2023 Copa Uruguay

Tournament details
- Country: Uruguay
- Dates: 21 August 2023 – 22 May 2024
- Teams: 80

Final positions
- Champions: Defensor Sporting (2nd title)
- Runners-up: Montevideo City Torque

Tournament statistics
- Matches played: 79
- Goals scored: 194 (2.46 per match)
- Top goal scorer: Christian Alba (5 goals)

= 2023 Copa Uruguay =

The 2023 Copa Uruguay (officially known as Copa AUF Uruguay 2023), was the second edition of the Copa Uruguay, the country's national football cup tournament. The tournament began on 21 August 2023 and had 80 teams participating. It was originally scheduled to end on 10 December 2023, but the tournament was paused at the round of 16 and resumed on 5 February 2024 due to a players strike in Uruguayan football, with the final match eventually moved to 22 May 2024.

The defending champions Defensor Sporting won their second title in the competition, defeating Montevideo City Torque in the final on penalty kicks following a 2–2 draw after 90 minutes.

==Format==
The competition was divided into eight stages, with ties in all stages played over a single match. The preliminary round was contested by 24 clubs from the Organización del Fútbol del Interior (OFI), four Divisional D (fourth tier) clubs, and 20 teams from the Primera División Amateur, with 12 OFI clubs and 12 AUF ones advancing to the first round where the OFI clubs were drawn against the AUF ones, and matches were hosted by six OFI clubs and six AUF clubs.
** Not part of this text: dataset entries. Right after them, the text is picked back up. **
(* ===== verification/System.v ===== *)
(** The whole server: requests, dispatchers, the queue and the lanes, workers,
    responders and the supervisor as one system whose steps are the
    operations of the other files, and the theorems the composition is for:
    every state is well formed, and the system implements the specification
    of [Outcomes].

    A step is one operation of the code run to its end. One that would park
    on a full frame channel (an abort, a drop) is a step not taken until there
    is room. *)

From S2P Require Import Prelude Channels Gvl Response Request Registry Dispatch Queue Lifecycle.
From S2P Require Import Outcomes Admission.
From S2P Require Pin.

(** ** The system *)

(** The natives of the Ruby side that neither take nor drop a request. *)
Inductive native : Type :=
  | NStopAccepting | NControlReady | NCloseQueue | NInterruptAll | NRegister
  | NQuarantine (w : nat) | NRetire (w : nat) | NReset (w : nat)
  | NRespawn | NActive (n : Z) | NScaleUp | NScaleDown | NReplacement.

Section system.
Context {chan oneshot : Type → Type} `{!Flume chan, !Oneshot oneshot}.
Context {env_t : Type} (build_env : RequestCtx chan → result env_t).
Variable to_str : string → option string.
Implicit Types (c : RequestCtx chan) (sv : ServerInner chan) (h : heap chan oneshot)
  (r : Responder chan oneshot) (g : Registry chan).

Definition native_fn (k : native) (i : nat) g : Registry chan :=
  match k with
  | NStopAccepting => stop_accepting i g
  | NControlReady => control_ready i g
  | NCloseQueue => close_queue i g
  | NInterruptAll => interrupt_all_workers i g
  | NRegister => (register_worker_native i g).2
  | NQuarantine w => (quarantine_slot i w g).2
  | NRetire w => (retire_slot i w g).2
  | NReset w => (reset_slot i w g).2
  | NRespawn => record_respawn i g
  | NActive n => set_active_workers i n g
  | NScaleUp => record_scale_up i g
  | NScaleDown => record_scale_down i g
  | NReplacement => record_quarantine_replacement i g
  end.

(** A native called on the table that holds the server. *)
Definition run_native (k : native) sv : ServerInner chan :=
  let i := id (config sv) in
  default sv (try_get i (native_fn k i (insert sv registry_new))).

(** Who owns a request's context: the handler placing it, the handler blocked
    on the queue's sender, the server, the worker that took it, or the Ruby
    handle. [forwarders] hold the second strong pointer of requests with a
    body; [clients] are the handlers that still run. *)
Record System : Type := MkSystem {
  server : ServerInner chan;
  cells : heap chan oneshot;
  placing : list (RequestCtx chan);
  sending : list (RequestCtx chan);
  taken : list (RequestCtx chan);
  handles : list (RequestCtx chan);
  forwarders : list nat;
  clients : list nat;
}.

Definition entering (s : System) : list (RequestCtx chan) := placing s ++ sending s.
Definition working (s : System) : list (RequestCtx chan) := taken s ++ handles s.
Definition owned (s : System) : list (RequestCtx chan) := entering s ++ waiting (server s) ++ working s.

Definition taken_of (t : take_outcome chan) : list (RequestCtx chan) :=
  match t with TakeEnded (Some c) => [c] | _ => [] end.
(* ===== verification/Progress.v ===== *)
(** No deadlock: from every state the server can reach, it can answer every
    request by steps of its own, its clients staying connected. *)

From S2P Require Import Prelude Channels Gvl Response Request Registry Dispatch Queue Lifecycle.
From S2P Require Import Outcomes Admission System.

(** ** Pending requests *)

Section progress.
Context {chan oneshot : Type → Type}
  `{!Flume chan, !FlumeSpec chan, !Oneshot oneshot, !OneshotSpec oneshot}.
Context {env_t : Type} (build_env : RequestCtx chan → result env_t).
Variable to_str : string → option string.
Implicit Types (s : System chan oneshot) (h : heap chan oneshot) (sv : ServerInner chan)
  (c : RequestCtx chan) (l : list (RequestCtx chan)).

Notation sys_step := (sys_step build_env to_str).

Definition is_pending h (i : nat) : bool :=
  match h !! i with
  | Some (_, r) => match outcome_of r with OsPending => true | _ => false end
  | None => false
  end.

(** How many of the contexts wait for their answer. *)
Definition pending_in h l : nat := sum_list_with (λ c, if is_pending h (responder c) then 1 else 0)%nat l.
#[local] Arguments pending_in h l : simpl never.

(** Somebody can take what is queued: every lane has its worker, the shared
    queue at least one. *)
Definition staffed sv : Prop := lanes (config sv) = true ∨ slots sv ≠ [].

Lemma is_pending_spec h i : is_pending h i = true ↔ ∃ n r, h !! i = Some (n, r) ∧ outcome_of r = OsPending.
Proof.
  unfold is_pending. destruct (h !! i) as [[n r]|]; split; try done.
  - destruct (outcome_of r) eqn:Ho; [eauto|done..].
  - by intros (? & ? & [= <- <-] & ->).
  - by intros (? & ? & ? & _).
Qed.

Lemma pending_in_app h l1 l2 : pending_in h (l1 ++ l2) = (pending_in h l1 + pending_in h l2)%nat.
Proof. apply sum_list_with_app. Qed.

Lemma pending_in_cons h c l :
  pending_in h (c :: l) = ((if is_pending h (responder c) then 1 else 0) + pending_in h l)%nat.
Proof. done. Qed.

(** No request becomes pending. *)
Definition settles h h' : Prop := ∀ i, is_pending h' i = true → is_pending h i = true.

Lemma pending_in_settles h h' l : settles h h' → (pending_in h' l ≤ pending_in h l)%nat.
Proof.
  intros H. induction l as [|c l IH]; [done|]. rewrite !pending_in_cons. specialize (H (responder c)).
  destruct (is_pending h' (responder c)); [rewrite H by done|]; destruct (is_pending h (responder c)); lia.
Qed.

(** Dropping a pending request's context answers it at once: nothing has been
    streamed for it. *)
Lemma drop_answers c h :
  is_pending h (responder c) = true → (∀ i n r, h !! i = Some (n, r) → cell_ok r) →
  ∃ h', drop_ctx c h = (Returned, h') ∧ is_pending h' (responder c) = false ∧ settles h h'.
Proof.
  intros (n & r & Hi & Ho)%is_pending_spec Hok. specialize (Hok _ _ _ Hi).
  destruct (call_evolves OpAbort r Hok) as (_ & _ & Hne). unfold drop_ctx. rewrite Hi.
  assert (Hr : (respond_500_if_unsent r).1 = Returned).
  { unfold respond_500_if_unsent. destruct (claim_cases r Hok) as [[_ Hr]|(r' & -> & _)]; [|done].
    by destruct (proj2 Hok Hr). }
  cbn [call] in Hne. destruct (respond_500_if_unsent r) as [b r']. cbn [fst snd] in *. subst b.
  eexists. split; [done|].
  assert (Hl : ∀ j, arc_drop (responder c) (store (responder c) r' h) !! j
                    = if decide (j = responder c) then Some (pred n, r') else h !! j).
  { intros j. unfold arc_drop, store. case_decide as Hj; [subst j|].
    - by rewrite !lookup_alter_eq, Hi.
    - by rewrite !lookup_alter_ne. }
  split.
  - unfold is_pending. rewrite Hl, decide_True by done. by destruct (outcome_of r').
  - intros j. unfold is_pending. rewrite Hl. case_decide as Hj; [|done].
    destruct (outcome_of r') eqn:Hr'; try done.
Qed.

(** ** Taking what waits *)

Lemma checkout_ready w sv (sl : WorkerSlot chan) :
  slots sv !! w = Some sl →
  (lane sl ≠ [] ∨ (lane_rx sl = None ∧ contents (req sv) ≠ [])) →
  ∃ c sv', checkout true w [] sv = (TakeEnded (Some c), sv')
    ∧ config sv' = config sv ∧ length (slots sv') = length (slots sv).
Proof.
  intros Hw Hr. unfold checkout, block_take. simpl. rewrite list_lookup_alter_eq, Hw. simpl.
  destruct Hr as [Hl|[Hn Hq]].
  - unfold lane in Hl. destruct (lane_rx sl) as [rx|]; [|done]. unfold lane_take.
    destruct (contents rx) as [|x k] eqn:Hc; [done|].
    destruct (try_recv_ok _ _ _ _ Hc) as (rx' & -> & _). do 2 eexists. split; [done|].
    split; [done|]. simpl. by rewrite length_insert, length_alter.
  - rewrite Hn. destruct (contents (req sv)) as [|x k] eqn:Hc; [done|].
    destruct (try_recv_ok _ _ _ _ Hc) as (q' & -> & _). do 2 eexists. split; [done|].
    split; [done|]. simpl. by rewrite length_alter.
Qed.

Lemma no_lanes (l : list (WorkerSlot chan)) :
  (∀ w sl, l !! w = Some sl → lane_rx sl = None) → l ≫= lane = [].
Proof.
  induction l as [|sl l IH]; intros Hn; [done|]. simpl. unfold lane at 1.
  rewrite (Hn 0%nat sl eq_refl). apply IH. intros w. exact (Hn (S w)).
Qed.

(** Whatever waits, some worker's take gets one of it without blocking. *)
Lemma take_ready sv :
  server_ok sv → staffed sv → waiting sv ≠ [] →
  ∃ w c sv', checkout true w [] sv = (TakeEnded (Some c), sv') ∧ staffed sv'
    ∧ length (waiting sv) = S (length (waiting sv')).
Proof.
  intros (Hslots & _ & Hempty) Hst Hwait. rewrite Forall_lookup in Hslots.
  assert (Hw : ∃ w sl, slots sv !! w = Some sl
    ∧ (lane sl ≠ [] ∨ (lane_rx sl = None ∧ contents (req sv) ≠ []))).
  { destruct (lanes (config sv)) eqn:Hl.
    - unfold waiting in Hwait. rewrite (Hempty eq_refl) in Hwait. simpl in Hwait.
      destruct (slots sv ≫= lane) as [|c l] eqn:Hb; [done|].
      assert (Hc : c ∈ slots sv ≫= lane) by (rewrite Hb; left).
      apply list_elem_of_bind in Hc as (sl & Hc & [w Hw]%list_elem_of_lookup).
      exists w, sl. split; [done|]. left. by intros H; rewrite H in Hc; apply elem_of_nil in Hc.
    - assert (Hnone : ∀ w sl, slots sv !! w = Some sl → lane_rx sl = None).
      { intros w sl [_ Hb]%Hslots. by destruct (lane_rx sl). }
      destruct Hst as [?|Hne]; [congruence|]. destruct (slots sv) as [|sl l] eqn:Hsl; [done|].
      exists 0%nat, sl. split; [done|]. right. split; [by apply (Hnone 0%nat)|].
      intros Hq. apply Hwait. unfold waiting. rewrite Hq, Hsl, no_lanes; done. }
  destruct Hw as (w & sl & Hw & Hready).
  destruct (checkout_ready w sv sl Hw Hready) as (c & sv' & Hco & Hcfg & Hlen).
  exists w, c, sv'. split; [done|]. split.
  - destruct Hst as [?|Hne]; [left; congruence|right]. intros H. rewrite H in Hlen.
    by destruct (slots sv).
  - destruct (checkout_step _ _ _ _ Hco) as (Hocc & _). cbn [taken_of ids] in Hocc.
    assert (Hp : waiting sv ≡ₚ c :: waiting sv').
    { unfold checkout in Hco. simpl in Hco. set (sv0 := set_slots _ sv) in Hco.
      assert (H0 : waiting sv0 = waiting sv).
      { unfold waiting. simpl. by rewrite lanes_alter. }
      destruct (block_take_took (λ l, l = waiting sv0) w [] sv0 (Some c) sv') as (l & -> & Hl); try done.
      - by intros f v ?%elem_of_nil.
      - by rewrite <-H0. }
    by rewrite Hp.
Qed.

(** ** One step nearer *)

(** What is left to do: contexts come back from the queue's sender, are taken
    from the queue, and are dropped where they then are. *)
Definition work_left s : nat :=
  4 * length (sending s) + 3 * length (waiting (server s)) + 2 * pending_in (cells s) (taken s)
  + pending_in (cells s) (placing s) + pending_in (cells s) (handles s).

Definition nearer s s' : Prop :=
  (work_left s' < work_left s)%nat ∧ clients s' = clients s ∧ staffed (server s').

Lemma pending_owned s i : sys_ok s → is_pending (cells s) i = true → ∃ c, c ∈ owned s ∧ responder c = i.
Proof.
  intros K (n & r & Hi & Ho)%is_pending_spec. destruct (ok_cells _ K _ _ _ Hi) as [_ Hset].
  destruct (decide (occ i (ids (owned s)) = 0%nat)) as [H0|H0]; [by destruct (Hset H0)|].
  apply occ_elem_of in H0. unfold ids in H0. apply list_elem_of_fmap in H0 as (c & -> & Hc). eauto.
Qed.

Lemma pending_le_one h l1 c l2 :
  pending_in h (l1 ++ c :: l2) = ((if is_pending h (responder c) then 1 else 0) + pending_in h (l1 ++ l2))%nat.
Proof. rewrite !pending_in_app, pending_in_cons. lia. Qed.

Lemma admit_frame w now ms c sv h res sv' h' :
  admit_request build_env w now ms c sv h = (res, (sv', h')) →
  waiting sv' = waiting sv ∧ (staffed sv → staffed sv').
Proof.
  unfold admit_request. intros H.
  assert (sv' = set_slots (alter (admit_slot w ms c) w (slots sv)) (set_histogram
    (Histogram.record (queue_histogram sv) (wrap64 (sat_sub now (enqueued_at c) / 1000)))
    (set_counters (set_served (c_served (counters sv) +w 1) (counters sv)) sv))) as ->.
  { by destruct (build_env _); injection H as _ <- _. }
  split; [unfold waiting; simpl; by rewrite lanes_alter|].
  intros [?|Hne]; [by left|right]. simpl. intros Hn. apply (f_equal length) in Hn.
  rewrite length_alter in Hn. by destruct (slots sv).
Qed.

(** The queue's sender gives up, or a worker takes. *)
Lemma nearer_moves s :
  sys_ok s → staffed (server s) → sending s ≠ [] ∨ waiting (server s) ≠ [] →
  ∃ s', sys_step s s' ∧ nearer s s'.
Proof.
  intros K Hst Hor. destruct s as [sv h pl se ta ha fw cl]. cbn [server sending] in *.
  destruct se as [|c se].
  - destruct Hor as [?|Hw]; [done|]. destruct (take_ready sv (ok_server _ K) Hst Hw) as (w & c & sv' & Hco & Hst' & Hlen).
    eexists. split; [by eapply sys_take|]. split_and!; [|done|done]. unfold work_left. cbn.
    rewrite Hlen, pending_in_cons. destruct (is_pending h (responder c)); lia.
  - eexists. split; [apply (sys_unsend _ _ _ _ _ [] c se)|]. split_and!; [|done|done].
    assert (Hw : waiting (with_tx drop_sender sv) = waiting sv).
    { unfold waiting. simpl. by rewrite (contents_drop_sender (req sv)). }
    unfold work_left. cbn. rewrite Hw, pending_in_cons. destruct (is_pending h (responder c)); lia.
Qed.

(** Where it then is, a pending request is refused, admitted or refused an
    env, or let go of. *)
Lemma nearer_drops s i :
  sys_ok s → staffed (server s) → sending s = [] → waiting (server s) = [] →
  is_pending (cells s) i = true →
  ∃ s', sys_step s s' ∧ nearer s s'.
Proof.
  intros K Hst Hse Hw Hi. destruct (pending_owned _ _ K Hi) as (c & Hc & <-).
  assert (Hcells : ∀ i n r, cells s !! i = Some (n, r) → cell_ok r)
    by (intros ? ? ? H; apply (ok_cells _ K _ _ _ H)).
  destruct s as [sv h pl se ta ha fw cl]. cbn [server sending cells] in *. subst se.
  destruct (drop_answers c h Hi Hcells) as (h' & Hd & Hc' & Hset).
  unfold owned, entering, working in Hc. cbn in Hc. rewrite Hw, app_nil_r in Hc. simpl in Hc.
  apply elem_of_app in Hc as [Hc|Hc]; [|apply elem_of_app in Hc as [Hc|Hc]];
    apply list_elem_of_split in Hc as (l1 & l2 & ->).
  - eexists. split; [by apply (sys_refuse _ _ sv h l1 c l2)|]. split_and!; [|done|done].
    pose proof (pending_in_settles h h' (l1 ++ l2) Hset). pose proof (pending_in_settles h h' ta Hset).
    pose proof (pending_in_settles h h' ha Hset).
    unfold work_left. cbn. rewrite pending_le_one, Hi. unfold waiting in *. cbn. rewrite Hw. cbn. lia.
  - destruct (admit_request build_env 0 0 0 c sv h) as [[[e c']|e] [sv1 h1]] eqn:Ha;
      destruct (admit_frame _ _ _ _ _ _ _ _ _ Ha) as [Hw1 Hst1];
      pose proof (admit_step _ _ _ _ _ _ _ _ _ _ Ha) as [Hs Hres].
    + destruct Hres as [Hresp ->]. eexists. split; [by eapply sys_admit|]. split_and!; [|done|by apply Hst1].
      unfold work_left. cbn. rewrite Hw1, pending_le_one, pending_in_cons, Hresp, Hi. lia.
    + set (c1 := set_admitted _ _ _ c) in Hres.
      destruct (drop_answers c1 h Hi Hcells) as (h2 & Hd1 & _ & Hset1). rewrite Hd1 in Hres. simpl in Hres. subst h1.
      eexists. split; [by eapply sys_not_admitted|]. split_and!; [|done|by apply Hst1].
      pose proof (pending_in_settles h h2 (l1 ++ l2) Hset1). pose proof (pending_in_settles h h2 pl Hset1).
      pose proof (pending_in_settles h h2 ha Hset1).
      unfold work_left. cbn. rewrite Hw1, pending_le_one, Hi. lia.
  - eexists. split; [by apply (sys_release _ _ sv h pl [] ta l1 c l2)|]. split_and!; [|done|done].
    pose proof (pending_in_settles h h' (l1 ++ l2) Hset). pose proof (pending_in_settles h h' ta Hset).
    pose proof (pending_in_settles h h' pl Hset).
    unfold work_left. cbn. rewrite pending_le_one, Hi. lia.
Qed.

Lemma nearer_step s i :
  sys_ok s → staffed (server s) → is_pending (cells s) i = true → ∃ s', sys_step s s' ∧ nearer s s'.
Proof.
  intros K Hst Hi. destruct (decide (sending s = [] ∧ waiting (server s) = [])) as [[Hse Hw]|Hne].
  - by eapply nearer_drops.
  - apply nearer_moves; [done..|]. destruct (sending s); [right|by left]. intros Hw. by destruct Hne.
Qed.

Lemma settle_all n s :
  (work_left s < n)%nat → sys_ok s → staffed (server s) →
  ∃ s', steps sys_step s s' ∧ clients s' = clients s ∧ ∀ i, is_pending (cells s') i = false.
Proof.
  revert s. induction n as [|n IH]; intros s Hn K Hst; [lia|].
  destruct (decide (map_Forall (λ i _, is_pending (cells s) i = false) (cells s))) as [Hall|Hex].
  - exists s. split_and!; [apply steps_refl|done|]. intros i. destruct (cells s !! i) as [x|] eqn:Hi.
    + exact (Hall _ _ Hi).
    + unfold is_pending. by rewrite Hi.
  - apply map_not_Forall in Hex as (i & x & _ & Hp); [|apply _]. apply not_false_is_true in Hp.
    destruct (nearer_step _ _ K Hst Hp) as (s1 & Hs1 & Hlt & Hcl & Hst1).
    destruct (IH s1) as (s' & Hs' & Hcl' & Hdone); [lia|by eapply sys_ok_step|done|].
    exists s'. split_and!; [by eapply steps_cons|congruence|done].
Qed.

End progress.

(* ===== verification/Runs.v ===== *)
(** The program's own functions are runs of the system: a handler from the
    arrival of its request to its response ([handle_request]), and a worker's
    takes ([take_one], [take_batch]), each with whatever the other threads do
    while it waits. *)

From S2P Require Import Prelude Channels Gvl Response Request Registry Dispatch Queue Lifecycle.
From S2P Require Import Outcomes Admission System.

Section runs.
Context {chan oneshot : Type → Type}
  `{!Flume chan, !FlumeSpec chan, !Oneshot oneshot, !OneshotSpec oneshot}.
Context {env_t : Type} (build_env : RequestCtx chan → result env_t).
Variable to_str : string → option string.
Implicit Types (s : System chan oneshot) (h : heap chan oneshot) (sv : ServerInner chan)
  (c : RequestCtx chan).

Notation sys_step := (sys_step build_env to_str).

(** What the others do to the server is itself a run of the system, one that
    keeps [P] and touches no responder. *)
Definition others_at (P : System chan oneshot → Prop) (f : ServerInner chan → ServerInner chan) : Prop :=
  ∀ s, sys_ok s → P s → ∃ s', steps sys_step s s' ∧ server s' = f (server s) ∧ cells s' = cells s ∧ P s'.

(** From [s] there is a run that leaves the server [sv'] and the heap [h']. *)
Definition runs_to s sv' h' (P : System chan oneshot → Prop) : Prop :=
  ∃ s', steps sys_step s s' ∧ server s' = sv' ∧ cells s' = h' ∧ P s'.

Lemma sys_ok_steps s s' : steps sys_step s s' → sys_ok s → sys_ok s'.
Proof. intros Hs. by apply (steps_invariant sys_step sys_ok (sys_ok_step build_env to_str)). Qed.
(** * CritView: unit registry, data loading, parametric fit and resampling

    A shallow embedding of [critview_app.py].

    Conventions of the embedding.
    - Python [float]s and numpy [float64]s are idealised as exact rationals
      ([Q], compared with [==]); a NaN cell is [None].  IEEE rounding and
      the infinities (which [pd.to_numeric] reads and [dropna] keeps) are
      outside the model: it speaks of files with finite numbers.
    - Python [int]s are [Z].
    - A Python [dict] is an association list in insertion order (the order
      of [.keys()] matters to the program).
    - A pandas [DataFrame] is the list of its rows, in index order, over the
      thirteen columns the script names.  The model speaks of files that
      have all of them, with strings or missing values in the title, the
      attribute and the variable-name columns; a file without one of the
      columns, or with numbers in these columns, is outside it.
    - Code that can raise returns a [result]; the messages the program sends
      to the page ([st.warning], [st.error]) are collected in a list.
    - Library calls (numpy, pandas, scipy, streamlit) are modelled by their
      documented behaviour, each under the module of its library.  Two
      library functions stay parameters: the reading of a string as a
      number by [pd.to_numeric], and the evaluation of a spline object.
      Nothing is proved of scipy's evaluation; where a result needs the
      spline to pass through its data, that is a stated condition.
    - [st.cache_data] memoises pure functions and is transparent here.  The
      page is followed up to the data handed to the chart; drawing and the
      metadata table are left out. *)

From Stdlib Require Import String List ZArith QArith Lia Bool Arith.
Import ListNotations.

Local Open Scope string_scope.
Local Open Scope list_scope.

(** ** Python exceptions and the error monad *)

Inductive exn : Type :=
| KeyError
| ValueError
| IndexError
| AttributeError
| ZeroDivisionError
| StreamlitAPIException.

Inductive result (A : Type) : Type :=
| Ok (a : A)
| Raise (e : exn).

Arguments Ok {A} a.
Arguments Raise {A} e.

Definition bind {A B : Type} (m : result A) (k : A -> result B) : result B :=
  match m with
  | Ok a => k a
  | Raise e => Raise e
  end.

Notation "x <- m ;; k" := (bind m (fun x => k))
  (at level 61, m at next level, right associativity).
Notation "' p <- m ;; k" := (bind m (fun x => match x with p => k end))
  (at level 61, p pattern, m at next level, right associativity).

(** ** Python dictionaries with string keys *)

Definition dict (V : Type) : Type := list (string * V).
The 12 winners from the first round were joined by 12 teams from the Segunda División in the second round, except for Tacuarembó and Oriental, champion and runner-up of the previous Primera División Amateur season. The 12 first round winners hosted their match in this round, and the 12 winners moved into the third round.

32 teams played in the third round: 12 winners from the previous phase, 16 professional teams from the Primera División, the defending champion and runner-up of the Primera División Amateur and the defending champion and runner-up of the Copa Nacional de Clubes (Central and Universitario). The 16 Primera División clubs played their match in this round away. From this point onwards, the winners played against each other in single-legged knockout phases, with the semi-finals and the final to be played on neutral ground. The final was planned to be played at a stadium outside of Montevideo where no professional activity was held, unless it was played by Nacional and Peñarol, in which case it would be played at Estadio Centenario.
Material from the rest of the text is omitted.